● PROBLEM TO SOLVE:
Please transcribe exactly, and only, the lines of the data below between the line holding "(** X11. [add_page_to_module]" and the line holding "none is given", inclusive.

*** DATA FOR THE TASK

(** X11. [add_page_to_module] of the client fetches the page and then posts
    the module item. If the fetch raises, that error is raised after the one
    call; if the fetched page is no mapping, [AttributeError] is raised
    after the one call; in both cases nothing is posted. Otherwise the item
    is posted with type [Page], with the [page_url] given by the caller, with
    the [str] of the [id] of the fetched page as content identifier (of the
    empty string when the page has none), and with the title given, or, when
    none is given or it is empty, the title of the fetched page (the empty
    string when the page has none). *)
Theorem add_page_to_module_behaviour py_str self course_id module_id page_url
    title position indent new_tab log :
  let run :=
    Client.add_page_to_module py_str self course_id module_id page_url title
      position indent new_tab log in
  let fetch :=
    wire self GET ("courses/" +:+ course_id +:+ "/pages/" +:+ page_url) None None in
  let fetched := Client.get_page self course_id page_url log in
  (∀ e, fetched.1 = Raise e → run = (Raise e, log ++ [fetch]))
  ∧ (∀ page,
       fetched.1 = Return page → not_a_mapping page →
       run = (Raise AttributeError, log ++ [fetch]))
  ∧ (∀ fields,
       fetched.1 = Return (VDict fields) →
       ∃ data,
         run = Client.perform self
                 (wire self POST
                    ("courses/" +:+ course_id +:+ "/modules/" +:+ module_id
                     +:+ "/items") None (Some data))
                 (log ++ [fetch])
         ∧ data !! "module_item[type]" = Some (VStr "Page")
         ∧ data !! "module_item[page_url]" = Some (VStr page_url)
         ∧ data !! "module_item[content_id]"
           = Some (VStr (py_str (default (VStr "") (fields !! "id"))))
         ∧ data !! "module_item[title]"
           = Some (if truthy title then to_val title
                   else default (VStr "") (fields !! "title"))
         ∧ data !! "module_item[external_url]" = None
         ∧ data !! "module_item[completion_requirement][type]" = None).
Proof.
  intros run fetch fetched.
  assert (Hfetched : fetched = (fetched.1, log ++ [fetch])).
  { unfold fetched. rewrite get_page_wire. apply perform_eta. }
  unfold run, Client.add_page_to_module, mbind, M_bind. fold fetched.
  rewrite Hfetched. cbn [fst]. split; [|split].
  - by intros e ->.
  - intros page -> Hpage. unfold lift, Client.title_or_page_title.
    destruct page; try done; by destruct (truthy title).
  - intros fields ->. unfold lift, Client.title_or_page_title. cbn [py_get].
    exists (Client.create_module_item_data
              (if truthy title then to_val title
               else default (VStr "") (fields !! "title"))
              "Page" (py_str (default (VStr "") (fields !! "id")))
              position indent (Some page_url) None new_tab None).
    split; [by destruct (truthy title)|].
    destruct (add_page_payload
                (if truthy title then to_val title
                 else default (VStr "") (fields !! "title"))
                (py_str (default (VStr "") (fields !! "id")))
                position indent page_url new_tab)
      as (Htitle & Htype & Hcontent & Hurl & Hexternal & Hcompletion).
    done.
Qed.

******
*** DATA FOR THE TASK

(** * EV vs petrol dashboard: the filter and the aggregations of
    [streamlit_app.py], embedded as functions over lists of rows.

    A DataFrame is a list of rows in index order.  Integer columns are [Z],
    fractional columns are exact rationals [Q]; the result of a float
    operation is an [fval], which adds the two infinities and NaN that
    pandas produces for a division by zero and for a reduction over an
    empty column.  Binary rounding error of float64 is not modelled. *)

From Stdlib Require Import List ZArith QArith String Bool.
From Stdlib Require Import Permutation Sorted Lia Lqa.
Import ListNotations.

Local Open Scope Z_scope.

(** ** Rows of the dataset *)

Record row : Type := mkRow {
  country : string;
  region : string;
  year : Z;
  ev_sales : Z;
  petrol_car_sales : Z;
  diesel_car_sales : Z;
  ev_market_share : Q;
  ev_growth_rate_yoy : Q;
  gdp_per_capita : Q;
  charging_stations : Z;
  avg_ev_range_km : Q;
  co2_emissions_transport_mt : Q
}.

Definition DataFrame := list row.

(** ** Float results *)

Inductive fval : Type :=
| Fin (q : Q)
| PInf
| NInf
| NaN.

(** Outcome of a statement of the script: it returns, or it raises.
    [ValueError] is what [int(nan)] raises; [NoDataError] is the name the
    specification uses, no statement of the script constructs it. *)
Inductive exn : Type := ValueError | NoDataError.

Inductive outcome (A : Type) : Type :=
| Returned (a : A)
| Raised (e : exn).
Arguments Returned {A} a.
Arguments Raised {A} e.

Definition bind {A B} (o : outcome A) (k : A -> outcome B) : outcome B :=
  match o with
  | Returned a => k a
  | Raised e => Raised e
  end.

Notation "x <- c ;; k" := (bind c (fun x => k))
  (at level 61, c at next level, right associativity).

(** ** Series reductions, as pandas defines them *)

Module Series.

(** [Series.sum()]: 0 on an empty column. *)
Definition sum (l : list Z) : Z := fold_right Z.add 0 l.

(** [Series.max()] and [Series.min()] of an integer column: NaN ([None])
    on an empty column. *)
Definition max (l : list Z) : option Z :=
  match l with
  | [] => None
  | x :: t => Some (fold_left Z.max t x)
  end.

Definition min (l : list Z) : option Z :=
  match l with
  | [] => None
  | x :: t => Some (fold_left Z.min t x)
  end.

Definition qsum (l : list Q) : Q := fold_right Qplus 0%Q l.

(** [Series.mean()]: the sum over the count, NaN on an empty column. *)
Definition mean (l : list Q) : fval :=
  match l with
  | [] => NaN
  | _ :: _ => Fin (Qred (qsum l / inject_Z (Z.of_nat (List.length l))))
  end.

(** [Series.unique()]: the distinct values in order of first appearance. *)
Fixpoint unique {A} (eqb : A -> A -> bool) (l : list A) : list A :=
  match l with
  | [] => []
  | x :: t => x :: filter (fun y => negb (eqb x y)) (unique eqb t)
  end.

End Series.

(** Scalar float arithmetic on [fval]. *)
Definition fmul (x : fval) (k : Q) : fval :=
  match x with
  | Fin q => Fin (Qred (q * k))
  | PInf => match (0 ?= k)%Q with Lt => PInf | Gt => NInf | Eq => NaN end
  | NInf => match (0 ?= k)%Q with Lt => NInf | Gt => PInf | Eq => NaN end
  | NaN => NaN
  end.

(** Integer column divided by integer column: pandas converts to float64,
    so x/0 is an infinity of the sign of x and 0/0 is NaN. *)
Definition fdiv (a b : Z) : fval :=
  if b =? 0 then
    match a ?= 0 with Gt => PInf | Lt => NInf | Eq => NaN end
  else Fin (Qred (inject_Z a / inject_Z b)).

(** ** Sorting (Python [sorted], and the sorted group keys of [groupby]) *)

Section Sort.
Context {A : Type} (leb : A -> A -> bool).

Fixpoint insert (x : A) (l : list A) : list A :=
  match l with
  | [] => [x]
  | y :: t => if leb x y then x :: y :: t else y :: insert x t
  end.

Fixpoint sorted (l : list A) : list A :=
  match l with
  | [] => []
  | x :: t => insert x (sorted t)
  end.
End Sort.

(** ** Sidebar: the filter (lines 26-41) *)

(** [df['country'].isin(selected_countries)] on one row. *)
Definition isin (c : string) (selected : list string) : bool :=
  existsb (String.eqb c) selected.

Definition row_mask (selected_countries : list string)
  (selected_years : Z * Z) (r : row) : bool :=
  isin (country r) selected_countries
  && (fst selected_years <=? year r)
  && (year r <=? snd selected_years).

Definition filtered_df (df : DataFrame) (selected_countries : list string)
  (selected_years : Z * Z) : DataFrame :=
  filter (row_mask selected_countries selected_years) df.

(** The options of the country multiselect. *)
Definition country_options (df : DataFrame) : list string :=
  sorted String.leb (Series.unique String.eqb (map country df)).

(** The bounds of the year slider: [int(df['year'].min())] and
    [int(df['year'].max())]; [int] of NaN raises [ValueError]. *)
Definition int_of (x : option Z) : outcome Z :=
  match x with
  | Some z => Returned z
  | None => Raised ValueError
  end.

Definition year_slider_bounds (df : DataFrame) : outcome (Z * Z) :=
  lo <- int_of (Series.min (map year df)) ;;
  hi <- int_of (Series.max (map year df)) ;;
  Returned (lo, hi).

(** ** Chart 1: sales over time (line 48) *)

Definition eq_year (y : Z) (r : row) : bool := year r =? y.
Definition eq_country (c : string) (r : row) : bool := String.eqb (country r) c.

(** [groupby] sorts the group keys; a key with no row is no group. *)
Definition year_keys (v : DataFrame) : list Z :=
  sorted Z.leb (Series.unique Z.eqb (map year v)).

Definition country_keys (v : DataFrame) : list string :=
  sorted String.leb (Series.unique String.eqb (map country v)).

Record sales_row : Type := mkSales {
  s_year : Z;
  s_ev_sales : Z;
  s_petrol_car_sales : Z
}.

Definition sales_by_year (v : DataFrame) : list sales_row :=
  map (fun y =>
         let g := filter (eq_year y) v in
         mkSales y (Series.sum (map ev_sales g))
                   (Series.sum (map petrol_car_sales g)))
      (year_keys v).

******
*** DATA FOR THE TASK

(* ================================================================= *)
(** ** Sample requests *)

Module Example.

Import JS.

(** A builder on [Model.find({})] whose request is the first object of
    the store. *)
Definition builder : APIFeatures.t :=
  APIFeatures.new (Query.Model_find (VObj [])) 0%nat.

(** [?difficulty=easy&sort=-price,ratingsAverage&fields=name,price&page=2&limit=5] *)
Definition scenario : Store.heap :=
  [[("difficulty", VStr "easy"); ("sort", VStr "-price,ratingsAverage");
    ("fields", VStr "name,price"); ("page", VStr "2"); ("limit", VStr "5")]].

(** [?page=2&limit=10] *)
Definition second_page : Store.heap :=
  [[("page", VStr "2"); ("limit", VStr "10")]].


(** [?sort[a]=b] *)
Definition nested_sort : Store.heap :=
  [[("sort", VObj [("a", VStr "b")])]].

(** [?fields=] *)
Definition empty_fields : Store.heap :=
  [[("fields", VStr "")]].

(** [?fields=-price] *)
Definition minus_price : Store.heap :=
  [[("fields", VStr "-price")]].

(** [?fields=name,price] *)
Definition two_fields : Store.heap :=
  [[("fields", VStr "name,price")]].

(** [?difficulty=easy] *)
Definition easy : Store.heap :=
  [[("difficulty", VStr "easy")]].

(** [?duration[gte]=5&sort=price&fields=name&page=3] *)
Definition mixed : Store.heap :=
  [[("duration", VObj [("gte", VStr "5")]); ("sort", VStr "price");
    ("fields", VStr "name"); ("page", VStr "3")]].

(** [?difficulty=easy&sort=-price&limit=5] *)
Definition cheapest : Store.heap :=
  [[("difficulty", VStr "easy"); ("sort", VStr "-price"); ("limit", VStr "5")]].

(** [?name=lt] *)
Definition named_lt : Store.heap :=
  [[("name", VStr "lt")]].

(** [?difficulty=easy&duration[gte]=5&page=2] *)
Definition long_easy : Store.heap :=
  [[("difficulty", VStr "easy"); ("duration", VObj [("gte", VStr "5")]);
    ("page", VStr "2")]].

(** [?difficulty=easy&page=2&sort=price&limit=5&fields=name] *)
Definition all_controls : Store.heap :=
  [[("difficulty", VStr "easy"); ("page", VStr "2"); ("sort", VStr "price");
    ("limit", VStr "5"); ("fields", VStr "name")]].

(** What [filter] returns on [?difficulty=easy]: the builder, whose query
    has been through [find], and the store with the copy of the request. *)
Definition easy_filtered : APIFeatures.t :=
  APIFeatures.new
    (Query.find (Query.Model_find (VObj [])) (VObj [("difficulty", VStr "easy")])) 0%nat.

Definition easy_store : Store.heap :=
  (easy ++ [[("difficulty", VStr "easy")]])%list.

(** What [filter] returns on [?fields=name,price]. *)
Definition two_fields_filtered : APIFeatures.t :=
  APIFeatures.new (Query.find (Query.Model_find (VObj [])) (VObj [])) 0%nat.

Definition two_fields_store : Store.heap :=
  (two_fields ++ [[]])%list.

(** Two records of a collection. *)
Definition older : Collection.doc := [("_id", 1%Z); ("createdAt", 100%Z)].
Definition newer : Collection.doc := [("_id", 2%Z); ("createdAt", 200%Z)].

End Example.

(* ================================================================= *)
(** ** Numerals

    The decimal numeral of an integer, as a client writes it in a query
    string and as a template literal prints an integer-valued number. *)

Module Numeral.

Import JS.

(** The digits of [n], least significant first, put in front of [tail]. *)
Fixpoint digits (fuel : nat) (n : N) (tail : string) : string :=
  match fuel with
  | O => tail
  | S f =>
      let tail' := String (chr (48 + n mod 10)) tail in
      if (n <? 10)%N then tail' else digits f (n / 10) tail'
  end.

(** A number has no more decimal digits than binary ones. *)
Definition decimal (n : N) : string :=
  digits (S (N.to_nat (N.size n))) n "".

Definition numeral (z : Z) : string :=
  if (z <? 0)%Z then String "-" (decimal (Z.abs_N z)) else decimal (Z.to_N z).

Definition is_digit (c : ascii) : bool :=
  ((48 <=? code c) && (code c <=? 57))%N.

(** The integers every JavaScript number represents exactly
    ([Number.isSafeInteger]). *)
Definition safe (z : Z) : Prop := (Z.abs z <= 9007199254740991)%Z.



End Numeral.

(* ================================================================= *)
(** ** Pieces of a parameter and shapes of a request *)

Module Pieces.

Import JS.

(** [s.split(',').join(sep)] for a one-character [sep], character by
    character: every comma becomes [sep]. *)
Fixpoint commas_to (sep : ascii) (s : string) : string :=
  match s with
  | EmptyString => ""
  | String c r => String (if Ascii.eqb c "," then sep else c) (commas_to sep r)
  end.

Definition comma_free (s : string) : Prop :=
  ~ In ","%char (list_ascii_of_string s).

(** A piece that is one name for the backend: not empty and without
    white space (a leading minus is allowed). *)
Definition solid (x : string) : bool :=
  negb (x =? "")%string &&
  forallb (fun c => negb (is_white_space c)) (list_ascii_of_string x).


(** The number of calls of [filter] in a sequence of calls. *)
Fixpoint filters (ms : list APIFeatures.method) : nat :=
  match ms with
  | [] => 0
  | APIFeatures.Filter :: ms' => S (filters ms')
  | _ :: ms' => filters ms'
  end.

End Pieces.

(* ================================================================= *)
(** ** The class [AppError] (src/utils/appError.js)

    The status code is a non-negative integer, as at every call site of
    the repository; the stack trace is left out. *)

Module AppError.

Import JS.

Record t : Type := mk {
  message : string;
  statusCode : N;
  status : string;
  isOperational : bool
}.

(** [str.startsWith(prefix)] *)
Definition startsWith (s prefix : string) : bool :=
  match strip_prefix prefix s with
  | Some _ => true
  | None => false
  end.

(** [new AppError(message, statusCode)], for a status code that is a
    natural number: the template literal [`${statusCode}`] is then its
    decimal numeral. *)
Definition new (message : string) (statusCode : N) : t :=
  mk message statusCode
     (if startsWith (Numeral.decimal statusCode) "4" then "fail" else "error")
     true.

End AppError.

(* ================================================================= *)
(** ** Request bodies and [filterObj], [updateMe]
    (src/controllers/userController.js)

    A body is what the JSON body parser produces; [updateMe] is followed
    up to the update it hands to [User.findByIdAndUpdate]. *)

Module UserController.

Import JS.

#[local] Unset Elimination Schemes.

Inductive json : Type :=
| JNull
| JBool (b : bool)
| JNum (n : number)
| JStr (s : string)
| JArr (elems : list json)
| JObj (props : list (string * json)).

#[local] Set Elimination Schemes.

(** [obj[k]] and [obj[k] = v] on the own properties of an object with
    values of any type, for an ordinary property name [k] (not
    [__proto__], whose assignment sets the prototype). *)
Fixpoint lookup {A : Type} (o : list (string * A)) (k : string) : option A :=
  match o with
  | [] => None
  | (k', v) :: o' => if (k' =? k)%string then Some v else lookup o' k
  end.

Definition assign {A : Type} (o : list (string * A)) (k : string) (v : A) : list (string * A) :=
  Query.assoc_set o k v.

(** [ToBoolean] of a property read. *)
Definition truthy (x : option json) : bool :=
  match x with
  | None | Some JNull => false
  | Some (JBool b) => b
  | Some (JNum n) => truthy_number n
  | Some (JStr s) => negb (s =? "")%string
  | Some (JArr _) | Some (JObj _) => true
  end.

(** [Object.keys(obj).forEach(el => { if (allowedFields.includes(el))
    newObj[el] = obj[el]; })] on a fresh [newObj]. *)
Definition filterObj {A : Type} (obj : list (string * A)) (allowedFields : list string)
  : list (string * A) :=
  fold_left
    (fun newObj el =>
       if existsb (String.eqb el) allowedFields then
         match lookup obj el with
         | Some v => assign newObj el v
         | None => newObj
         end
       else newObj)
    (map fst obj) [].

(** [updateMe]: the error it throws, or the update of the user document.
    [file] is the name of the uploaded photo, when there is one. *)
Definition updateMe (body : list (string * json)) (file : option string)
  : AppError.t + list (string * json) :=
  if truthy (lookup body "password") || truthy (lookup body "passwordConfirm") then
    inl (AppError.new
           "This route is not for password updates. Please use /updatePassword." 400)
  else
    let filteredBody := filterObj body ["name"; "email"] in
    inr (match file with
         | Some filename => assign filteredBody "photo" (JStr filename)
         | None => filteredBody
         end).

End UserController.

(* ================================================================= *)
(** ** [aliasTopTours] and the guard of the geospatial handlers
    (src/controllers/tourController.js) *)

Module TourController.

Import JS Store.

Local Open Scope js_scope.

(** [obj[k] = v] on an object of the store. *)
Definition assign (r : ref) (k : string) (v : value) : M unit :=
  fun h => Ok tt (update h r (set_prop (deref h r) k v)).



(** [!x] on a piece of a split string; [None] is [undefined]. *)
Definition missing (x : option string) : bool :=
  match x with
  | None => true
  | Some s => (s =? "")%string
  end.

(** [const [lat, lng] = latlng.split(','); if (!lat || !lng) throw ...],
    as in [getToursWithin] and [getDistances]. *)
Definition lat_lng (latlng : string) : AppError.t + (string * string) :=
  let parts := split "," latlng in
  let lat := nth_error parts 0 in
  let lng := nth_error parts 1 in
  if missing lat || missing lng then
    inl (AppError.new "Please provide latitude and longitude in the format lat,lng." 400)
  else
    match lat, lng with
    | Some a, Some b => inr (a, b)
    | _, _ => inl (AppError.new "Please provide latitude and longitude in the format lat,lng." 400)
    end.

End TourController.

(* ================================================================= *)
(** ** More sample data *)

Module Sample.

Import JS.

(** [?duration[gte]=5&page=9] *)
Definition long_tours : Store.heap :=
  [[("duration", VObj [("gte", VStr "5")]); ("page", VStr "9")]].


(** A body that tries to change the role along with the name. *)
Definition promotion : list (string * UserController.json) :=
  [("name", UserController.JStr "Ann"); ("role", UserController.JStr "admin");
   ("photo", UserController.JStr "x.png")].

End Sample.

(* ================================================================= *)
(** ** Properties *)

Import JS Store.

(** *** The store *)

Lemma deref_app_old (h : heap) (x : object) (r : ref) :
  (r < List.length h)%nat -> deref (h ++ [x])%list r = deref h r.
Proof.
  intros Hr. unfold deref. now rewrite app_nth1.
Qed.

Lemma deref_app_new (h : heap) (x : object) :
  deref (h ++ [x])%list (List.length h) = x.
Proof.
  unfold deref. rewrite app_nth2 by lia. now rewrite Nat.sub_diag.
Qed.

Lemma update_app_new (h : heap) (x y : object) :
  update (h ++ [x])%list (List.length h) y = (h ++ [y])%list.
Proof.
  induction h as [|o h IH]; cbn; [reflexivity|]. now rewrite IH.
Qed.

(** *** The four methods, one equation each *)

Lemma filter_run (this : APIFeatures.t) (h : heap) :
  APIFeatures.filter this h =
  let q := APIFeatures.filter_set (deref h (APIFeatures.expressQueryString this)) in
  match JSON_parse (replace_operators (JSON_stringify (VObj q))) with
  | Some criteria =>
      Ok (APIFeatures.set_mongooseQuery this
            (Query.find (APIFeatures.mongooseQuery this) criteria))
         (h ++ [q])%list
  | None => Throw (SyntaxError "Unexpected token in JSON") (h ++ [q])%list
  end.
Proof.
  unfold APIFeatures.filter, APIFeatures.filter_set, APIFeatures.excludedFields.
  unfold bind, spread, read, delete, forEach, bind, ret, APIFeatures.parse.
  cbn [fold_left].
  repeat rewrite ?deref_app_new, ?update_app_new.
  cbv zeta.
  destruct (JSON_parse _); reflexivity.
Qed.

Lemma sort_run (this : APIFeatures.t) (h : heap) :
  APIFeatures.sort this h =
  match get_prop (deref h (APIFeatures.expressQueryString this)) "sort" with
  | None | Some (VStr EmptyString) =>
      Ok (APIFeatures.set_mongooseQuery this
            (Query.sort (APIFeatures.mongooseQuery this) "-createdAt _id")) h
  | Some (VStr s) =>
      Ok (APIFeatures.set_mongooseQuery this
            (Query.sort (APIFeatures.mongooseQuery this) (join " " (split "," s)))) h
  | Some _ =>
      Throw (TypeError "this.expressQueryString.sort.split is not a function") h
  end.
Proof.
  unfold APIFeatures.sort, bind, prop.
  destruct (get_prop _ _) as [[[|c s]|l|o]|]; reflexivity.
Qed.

******

● EXERCISE RESULT:
(** X11. [add_page_to_module] of the client fetches the page and then posts
    the module item. If the fetch raises, that error is raised after the one
    call; if the fetched page is no mapping, [AttributeError] is raised
    after the one call; in both cases nothing is posted. Otherwise the item
    is posted with type [Page], with the [page_url] given by the caller, with
    the [str] of the [id] of the fetched page as content identifier (of the
    empty string when the page has none), and with the title given, or, when
    none is given or it is empty, the title of the fetched page (the empty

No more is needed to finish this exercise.